Each line of the records below that contains "Exists" needs to be copied.

#### RAW DATA ####

(* ===== verification/Quoting.v ===== *)
(** [services/quoting-service], the state and the pure functions of the RFQ
    service: the nonce table, the reputation counters, the market-maker
    registry, the messages, quote validation and ranking, and the
    authentication of a market maker.

    The answers of the indexer and the clocks are the [world], which changes
    on its own. *)

From S2P Require Import Prelude Prog F64 Channel RustStr ExchangeTypes Crates BucketSpec Quote.

#[export] Instance BucketSpec_countable : Countable BucketSpec.
Proof.
  refine (inj_countable'
    (λ s, (bs_asset s, bs_settlement s, bs_expiry_ms s, bs_sig s, bs_exp s, bs_is_put s))
    (λ '(a, b, c, d, e, f), mkBucketSpec a b c d e f) _).
  by intros [].
Defined.

(** * [state/nonces.rs] *)

Abbreviation NonceTable := (gmap (ObjectId * Z) Z).

Inductive InsertOutcome := Inserted | DuplicateKey.

Definition nonce_insert (signer_id : ObjectId) (nonce valid_until_ms now_ms : Z) (t : NonceTable)
    : NonceTable * InsertOutcome :=
  let t := filter (λ kv, now_ms < kv.2) t in
  let key := (signer_id, nonce) in
  if decide (is_Some (t !! key)) then (t, DuplicateKey) else (<[key := valid_until_ms]> t, Inserted).

(** * [state/reputation.rs] *)

Record ReputationStats := mkStats {
  quotes_signed : Z;
  quotes_executed : Z;
  quotes_expired_unused : Z;
  quotes_reverted : Z;
}.

Definition stats_default : ReputationStats := mkStats 0 0 0 0.

Definition fill_rate (s : ReputationStats) : f64 :=
  if quotes_signed s =? 0 then f64_of_u64 1
  else f64_div (f64_of_u64 (quotes_executed s)) (f64_of_u64 (quotes_signed s)).

Definition revert_rate (s : ReputationStats) : f64 :=
  if quotes_signed s =? 0 then f64_zero
  else f64_div (f64_of_u64 (quotes_reverted s)) (f64_of_u64 (quotes_signed s)).

Definition composite_score (s : ReputationStats) : f64 :=
  let r := revert_rate s in
  let f := fill_rate s in
  f64_clamp (f64_sub f (f64_mul (f64_of_u64 2) r)) f64_zero (f64_of_u64 1).

Abbreviation ReputationStore := (gmap ObjectId ReputationStats).

Definition with_mut (id : ObjectId) (f : ReputationStats → ReputationStats) (m : ReputationStore) : ReputationStore :=
  <[id := f (default stats_default (m !! id))]> m.

Definition record_signed (id : ObjectId) : ReputationStore → ReputationStore :=
  with_mut id (λ s, mkStats (u64_add (quotes_signed s) 1) (quotes_executed s) (quotes_expired_unused s) (quotes_reverted s)).
Definition record_executed (id : ObjectId) : ReputationStore → ReputationStore :=
  with_mut id (λ s, mkStats (quotes_signed s) (u64_add (quotes_executed s) 1) (quotes_expired_unused s) (quotes_reverted s)).
Definition record_expired_unused (id : ObjectId) : ReputationStore → ReputationStore :=
  with_mut id (λ s, mkStats (quotes_signed s) (quotes_executed s) (u64_add (quotes_expired_unused s) 1) (quotes_reverted s)).
Definition record_reverted (id : ObjectId) : ReputationStore → ReputationStore :=
  with_mut id (λ s, mkStats (quotes_signed s) (quotes_executed s) (quotes_expired_unused s) (u64_add (quotes_reverted s) 1)).

Definition snapshot (id : ObjectId) (m : ReputationStore) : ReputationStats := default stats_default (m !! id).

(** * [messages.rs] *)

Record MmQuotePayload := mkMmQuote { mq_quote : Quote; mq_signature : list Z }.

Record RfqQuoteEntry := mkEntry {
  eq_quote : Quote;
  eq_signature : list Z;
  mm_id : ObjectId;
  mm_reputation : f64;
}.

Record BulkViewMmPremium := mkMmPremium { mp_spec : BucketSpec; mp_premium : Z }.

Record BulkViewPremium := mkBulkViewPremium {
  bv_spec : BucketSpec;
  bv_premium : Z;
  bv_mm_count : Z;
  stale : bool;
  cache_age_ms : Z;
}.

Inductive ServiceToMm :=
  | AuthChallenge (challenge : list Z)
  | AuthAck (session_id : rstring)
  | RFQBroadcast (request_id : rstring) (spec : BucketSpec) (write_amount : Z) (side : Side) (deadline_ms : Z)
  | BulkViewRFQBroadcast (request_id : rstring) (write_amount : Z) (side : Side) (deadline_ms : Z)
      (specs : list BucketSpec)
  | MmError (request_id : option rstring) (code : rstring)
  | MmPing.

Inductive ServiceToRetail :=
  | BucketUpdate (bucket_id : ObjectId) (total_written exercise_cursor expiry_ms : Z)
  | RFQResponse (request_id : rstring) (spec : BucketSpec) (bucket_id : option ObjectId) (write_amount : Z)
      (quotes : list RfqQuoteEntry)
  | BulkViewRFQResponse (request_id : rstring) (write_amount : Z) (premiums : list BulkViewPremium)
  | RetailError (request_id : option rstring) (code : rstring).

(** [state/mod.rs]: a response of a market maker, routed to its request. *)
Inductive MmResponse :=
  | RespQuote (mm : ObjectId) (payload : MmQuotePayload)
  | RespDecline (mm : ObjectId)
  | RespBulkView (mm : ObjectId) (premiums : list BulkViewMmPremium).

(** * [state/mm_registry.rs] *)

(** [mm_tx] names the outbound channel of the connection. *)
Record MmConnection := mkMmConnection {
  account_id : ObjectId;
  roles : list MmRole;
  bulk_view : bool;
  mm_tx : nat;
}.

Definition serves (c : MmConnection) (role : MmRole) : bool := bool_decide (role ∈ roles c).

Abbreviation MmRegistry := (gmap ObjectId MmConnection).

Definition mms_insert (c : MmConnection) (m : MmRegistry) : MmRegistry := <[account_id c := c]> m.
Definition mms_remove (a : ObjectId) (m : MmRegistry) : MmRegistry := delete a m.

Section registry.
Context `{DashMapCrate}.

Definition all_for_role (role : MmRole) (m : MmRegistry) : list MmConnection :=
  List.filter (λ c, serves c role) (dash_values m).

Definition all_for_bulk_view (role : MmRole) (m : MmRegistry) : list MmConnection :=
  List.filter (λ c, serves c role && bulk_view c) (dash_values m).
End registry.

(** * The indexer's answers *)

(** [crates/indexer-graphql]: an account and a bucket as the indexer reports
    them. *)
Record Account := mkAccount {
  ac_account_id : ObjectId;
  ac_owner : option SuiAddress;
  ac_signing_scheme : option SigningScheme;
  ac_signing_pubkey : list Z;
}.

Record Bucket := mkBucket {
  bk_bucket_id : ObjectId;
  bk_asset_type : rstring;
  bk_settlement_type : rstring;
  bk_call_type : rstring;
  bk_strike : Z;
  bk_strike_scale : Z;
  bk_expiry_ms : Z;
  bk_total_written : Z;
  bk_exercise_cursor : Z;
  bk_cleaned : bool;
  bk_invalidated : bool;
  bk_option_kind : rstring;
  bk_deepbook_pool_id : option ObjectId;
  bk_exchange_market_id : option ObjectId;
}.

(** What the indexer answers now; an error is a transport failure.
    [ix_buckets] is [buckets(false, asset, settlement, expiry)]. *)
Record Indexer := mkIndexer {
  ix_account : ObjectId → result unit (option Account);
  ix_bucket : ObjectId → result unit (option Bucket);
  ix_buckets : rstring → rstring → Z → result unit (list Bucket);
  ix_executed : ObjectId → Z → result unit (list (Z * Z));
}.

(** * [rfq/resolve.rs], the values *)

Inductive Resolved := Exists (b : Bucket) | Pending.

Definition bucket (r : Resolved) : option Bucket :=
  match r with Exists b => Some b | Pending => None end.

Definition total_written (r : Resolved) : Z := default 0 (bk_total_written <$> bucket r).

Definition is_invalidated (r : Resolved) : bool :=
  match bucket r with Some b => bk_invalidated b | None => false end.

(** Of the indexer's candidates, the bucket of the spec. *)
Definition bucket_of_spec (s : BucketSpec) (candidates : list Bucket) : option Bucket :=
  List.find (λ b,
    Bool.eqb (bool_decide (bk_option_kind b = str "put")) (bs_is_put s) && negb (bk_cleaned b) &&
    match normalize_strike (bk_strike b) (bk_strike_scale b) with
    | Ok se => bool_decide (se = (bs_sig s, bs_exp s))
    | Err _ => false
    end) candidates.

(** * [rfq/mod.rs], validation and ranking *)

Module Rejection.
Inductive QuoteRejection :=
  | ProtocolMismatch | SpecMismatch | QueueExceeded | WriteAmountMismatch | Expired | SignatureInvalid
  | DuplicateNonce | UnknownSigner | UnknownBucket | InvalidPubkey | BucketInvalidated | MissingRouting.

#[export] Instance QuoteRejection_eq_dec : EqDecision QuoteRejection.
Proof. solve_decision. Defined.

Definition from (e : ProtocolError) : QuoteRejection :=
  match e with
  | QuoteExpired => Expired
  | QuoteSignatureInvalid => SignatureInvalid
  | QuoteProtocolMismatch => ProtocolMismatch
  | QuoteBucketMismatch => SpecMismatch
  | QuoteAccountMismatch => SignatureInvalid
  | _ => SignatureInvalid
  end.
End Rejection.
Import Rejection(QuoteRejection).

Section validate.
Context `{BcsCrate, CryptoCrates}.

(** [validate_quote] up to the nonce table. *)
Definition check_quote (s : BucketSpec) (resolved : Resolved) (account : Account) (amount : Z)
    (payload : MmQuotePayload) (mm_signer_id : ObjectId) (protocol : list Z) (now_ms : Z)
    : result QuoteRejection unit :=
  let q := mq_quote payload in
  if negb (bool_decide (protocol_id q = protocol)) then Err Rejection.ProtocolMismatch
  else if negb (bool_decide (spec q = s)) then Err Rejection.SpecMismatch
  else if max_total_written q <? total_written resolved then Err Rejection.QueueExceeded
  else if negb (write_amount q =? amount) then Err Rejection.WriteAmountMismatch
  else if valid_until_ms q <=? now_ms then Err Rejection.Expired
  else if negb (bool_decide (signer_id q = mm_signer_id)) then Err Rejection.SignatureInvalid
  else if bool_decide (collateral_source q = SuiAddress_ZERO)
          || bool_decide (release_package q = SuiAddress_ZERO) || bool_decide (release_module q = [])
  then Err Rejection.MissingRouting
  else
    scheme ← ok_or (ac_signing_scheme account) Rejection.InvalidPubkey;
    _ ← map_err Rejection.from
          (verify (mkSignedQuote q (mq_signature payload)) scheme (ac_signing_pubkey account) protocol
             mm_signer_id now_ms);
    if is_invalidated resolved then Err Rejection.BucketInvalidated else Ok ().

(** [sort_by] puts [a] before [b] unless the comparison says greater; a
    comparison with a NaN is equal. *)
Definition rank_le (side : Side) (a b : RfqQuoteEntry) : bool :=
  let pa := premium (eq_quote a) in
  let pb := premium (eq_quote b) in
  let by_premium := match side with Writer => Z.compare pb pa | Trader => Z.compare pa pb end in
  let by_reputation := default Eq (f64_partial_cmp (mm_reputation b) (mm_reputation a)) in
  match by_premium with
  | Lt => true
  | Gt => false
  | Eq => match by_reputation with Gt => false | _ => true end
  end.

Definition sort_best_first (side : Side) (quotes : list RfqQuoteEntry) : list RfqQuoteEntry :=
  sort_by (rank_le side) quotes.

(** * [ws/auth.rs] *)

Inductive AuthError := PubkeyMismatch | SchemeUnknown | ChallengeSignatureInvalid.

Definition verify_challenge_response (indexer_scheme : option SigningScheme) (indexer_pubkey : list Z)
    (supplied_scheme : SigningScheme) (supplied_pubkey challenge signature : list Z) : result AuthError unit :=
  scheme ← ok_or indexer_scheme SchemeUnknown;
  if negb (bool_decide (scheme = supplied_scheme)) || negb (bool_decide (indexer_pubkey = supplied_pubkey))
  then Err PubkeyMismatch
  else map_err (λ _, ChallengeSignatureInvalid) (verify_signature scheme indexer_pubkey challenge signature).
End validate.

(** * [rfq/bulk_view.rs], the values *)

Record BulkViewCacheEntry := mkCacheEntry { ce_premium : Z; ce_mm_count : Z; ce_cached_at_ms : Z }.

(** A [u128] sum of [u64]s in memory does not overflow. *)
Definition mean_premium (premiums : list Z) : Z :=
  match premiums with
  | [] => 0
  | _ => wrap64 (wrap128 (Zsum_with id premiums) / Z.of_nat (length premiums))
  end.

Abbreviation CacheKey := (BucketSpec * Z)%type.

Definition age_ms (now_ms : Z) (e : BulkViewCacheEntry) : Z := u64_saturating_sub now_ms (ce_cached_at_ms e).

Inductive Freshness := Fresh | Stale | Cold.

Definition freshness (now_ms ttl_ms : Z) (entry : option BulkViewCacheEntry) : Freshness :=
  match entry with
  | Some e => if age_ms now_ms e <? ttl_ms then Fresh else Stale
  | None => Cold
  end.

(** A line of [build_response]. *)
Definition premium_line (now_ms ttl_ms : Z) (s : BucketSpec) (e : BulkViewCacheEntry) : BulkViewPremium :=
  let age := age_ms now_ms e in
  mkBulkViewPremium s (ce_premium e) (ce_mm_count e) (ttl_ms <=? age) age.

####

* _RESULT FOR THIS TASK_
Inductive Resolved := Exists (b : Bucket) | Pending.
  match r with Exists b => Some b | Pending => None end.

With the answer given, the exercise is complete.